Of all the perversions, the strangest was celibacy, the desire to cancel all desire, to hate it. Not that you could abolish it once and for all. Desire, like the dead or an unpleasant meal, would keep returning—it was ultimately indigestible. Rafi’s mother had insisted on, indeed clung to, her own innocence. The badness was always only in me. It was, from her point of view, a rational division of labour. What she didn’t see was that the innocent have everything—integrity, respect, moral goodness—except pleasure. Pleasure: vortex and abyss—that which we desire and fear simultaneously. Pleasure implies dirtying your hands and mind, and being threatened; there is fear, disgust, self-loathing and moral failure. Pleasure was hard work; not everyone, perhaps not most people, could bear to find it.

The sex show was over. The boy threw his clothes down and went to bed. Through the open doors, I could watch him sleep. He was wearing headphones and the music was loud enough for me to experience a familiarity with 50 Cent I could have forfeited. When Rafi’s long lashes fluttered less and less, like a butterfly settling, I turned the music off.

I sat at my desk with part of my inheritance: Father’s favourite and now mine, a glass of almost frozen vodka and a carton of Häagen-Dazs vanilla ice cream. A slug and a slurp, and the cat sitting on my papers. I was all set. I would write with a fountain pen before typing everything into my new Apple G4. I could listen to music on it; when I was bored I would look at the photographs and pictures I was currently interested in. Unable to sleep and with bursts of obsessive energy—and this was a new thing with me—I had been thinking of the phrase Henry had quoted from Ibsen, “We sail with a corpse in the cargo.”

For some reason it made me recall the line which had occurred to me earlier and which I kept hearing in my head: “She was my first love, but I was not hers.”

Oh, Ajita, if you are still alive, where are you now? Do you ever think of me?

CHAPTER THREE

So, I must begin this story-within-a-story.

One day a door opened and a girl walked into the room.

It was the mid-1970s.

The first time I saw Ajita was in our college classroom, an airless, dry box in the depths of a new building on the Strand, down the street from Trafalgar Square. I was at university in London, reading philosophy and psychology. Ajita was pretty late for the discussion on St. Anselm’s arrow; the class that day was nearly over; anyhow, it had been going for two months. She must have had good reason for them to let her join the course at such a late stage.

It was as hot in those college classrooms as it was in any hospital, and Ajita’s face was flushed and uneasy as she came in half an hour after the class had started and put down her car keys, cigarettes, lighter and several glossy magazines, none of which had the word
philosophy
in the title.

There were about twelve students in the class, mostly hippies, down-at-heel, hardworking academic types—the sort my son would refer to as “geeks”—a Goth, and a couple of punks wearing safety pins and bondage trousers. The hip kids were turning punk; I’d been to school with some of them, and I’d still see them when I was out with my friend Valentin in the Water Rat or the Roebuck, and sometimes the Chelsea Potter in the King’s Road. But I found them dirty and dispirited, thuggish and always spitting. The music was important, but no one would want to listen to it.
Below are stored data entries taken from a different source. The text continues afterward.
Lemma resolveSide_again ifs ifs' prior key side ep bs :
  later ifs ifs' -> endBound ifs key side ep bs ->
  (forall b, b ∈ bs -> prior (b_linkKey b) (b_side b) = b_ifID b /\ b_ifID b <> "") ->
  exists ep', resolveSide ifs' prior key side ep = inl (ep', bs) /\ endBound ifs' key side ep' bs.
Proof.
  intros Hl Hb Hp. unfold resolveSide. destruct ep as [ep|]; [|exists None; simpl in Hb; by subst bs].
  destruct Hb as (i & Hi & Hlive & _ & _ & ->). destruct (Hp (mkBinding key (if_id i) side)) as [Ep Hne]; [by left|]. simpl in Ep, Hne.
  unfold resolveEnd. rewrite Ep, decide_False by done. destruct (list_find (fun i0 => if_id i0 = if_id i /\ live i0) ifs') as [[n i']|] eqn:Ef.
  - apply list_find_Some in Ef as (Hi' & [E1 E2] & _). eexists. split; [reflexivity|]. exists i'.
    split; [by eapply list_elem_of_lookup_2|]. split_and!; try done. by rewrite E1.
  - exfalso. destruct (Hl i Hi Hlive) as (i' & Hi' & Hlive' & E). apply list_find_None in Ef. rewrite List.Forall_forall in Ef.
    apply (Ef i'); [by apply list_elem_of_In|done].
Qed.
(* ===== verification/Buffer.v ===== *)
(** Package collection/pollerrt (buffer.go): the bounded overflow store for
    batches while the link is down.

    The directory is a map from names to contents. The JSON codec is the
    library's: [Marshal] refuses what has no JSON form.

    [Put] holds the mutex throughout and is one step. [Drain] is called from
    one loop and takes the mutex only to look at the directory: it reads the
    oldest file, sends the batch and removes the file without it, so a [Put],
    which may drop that very file, comes between any two of these. [drainStep]
    is one of them, [Drain] a run that nothing comes between. A step of it that
    falls inside a [Put] reads or removes one file and has the effect it has
    before or after that [Put]. *)
From Stdlib Require Import ZArith Lia.
From stdpp Require Import base list gmap strings pretty numbers sorting.
From S2P Require Import Prelude GoText GoSort Errx Wire.

(** Between 2001 and 2286 a time in nanoseconds has nineteen digits. *)
Definition nineteen (t : Time) : Prop := 10 ^ 18 <= t < 10 ^ 19.

Definition batchName (now : Time) : string := Itoa now +:+ ".batch".

Lemma batchName_lt a b : nineteen a -> nineteen b -> a < b -> str_lt (batchName a) (batchName b) = true.
Proof. unfold nineteen. intros [Ha _] [_ Hb] Hab. by apply (Itoa_lt 18). Qed.

Record DiskBuffer : Type := mkDiskBuffer { b_files : gmap string bytes; b_MaxBytes : Z; b_dropped : Z }.
#[export] Instance eta_DiskBuffer : Eta DiskBuffer := fun b => mkDiskBuffer (b_files b) (b_MaxBytes b) (b_dropped b).

Definition NewDiskBuffer (files : gmap string bytes) : DiskBuffer := mkDiskBuffer files (Z.shiftl 64 20) 0.

(** [filepath.Ext(name) == ".batch"]: no dot follows that one. *)
Definition HasSuffix (s p : string) : bool :=
  bool_decide (drop (length (to_bytes s) - length (to_bytes p)) (to_bytes s) = to_bytes p).
Definition batchExt (f : string * bytes) : bool := HasSuffix f.1 ".batch".

Definition nameLe (f g : string * bytes) : Prop := str_le f.1 g.1.
#[export] Instance nameLe_dec f g : Decision (nameLe f g).
Proof. unfold nameLe. apply _. Defined.
#[export] Instance nameLe_trans : Transitive nameLe.
Proof. intros f g h. unfold nameLe. apply str_le_trans. Qed.
#[export] Instance nameLe_total : Total nameLe.
Proof. intros f g. unfold nameLe. apply str_le_total. Qed.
I’d always been a neat kid; talentlessness, to which the punks subscribed as a principle, didn’t inspire me. I knew I was talented—at something or other—and my own look had become black suits and white shirts, which was both counter-hippy and too smooth to be punk, though it might have passed as New Wave. You wouldn’t catch William Burroughs in beads or safety pins.

Now the Indian girl was at one of those chairs with a swivelling flat piece of wood attached, for writing on. She was pulling off her hat, removing her scarf and trying to lay them on the flat surface. They slid off. I picked them up and put them back; they fell off again. Soon we were smiling at all this. Her coat came off next, followed by her jumper. But where would she put them, and what would be next?

This performance, which was embarrassing her, seemed to go on for a long time, with everyone watching. How much clothing, perfume, hair, jewellery and other frills could there be on the relatively small surface of a girl? A lot.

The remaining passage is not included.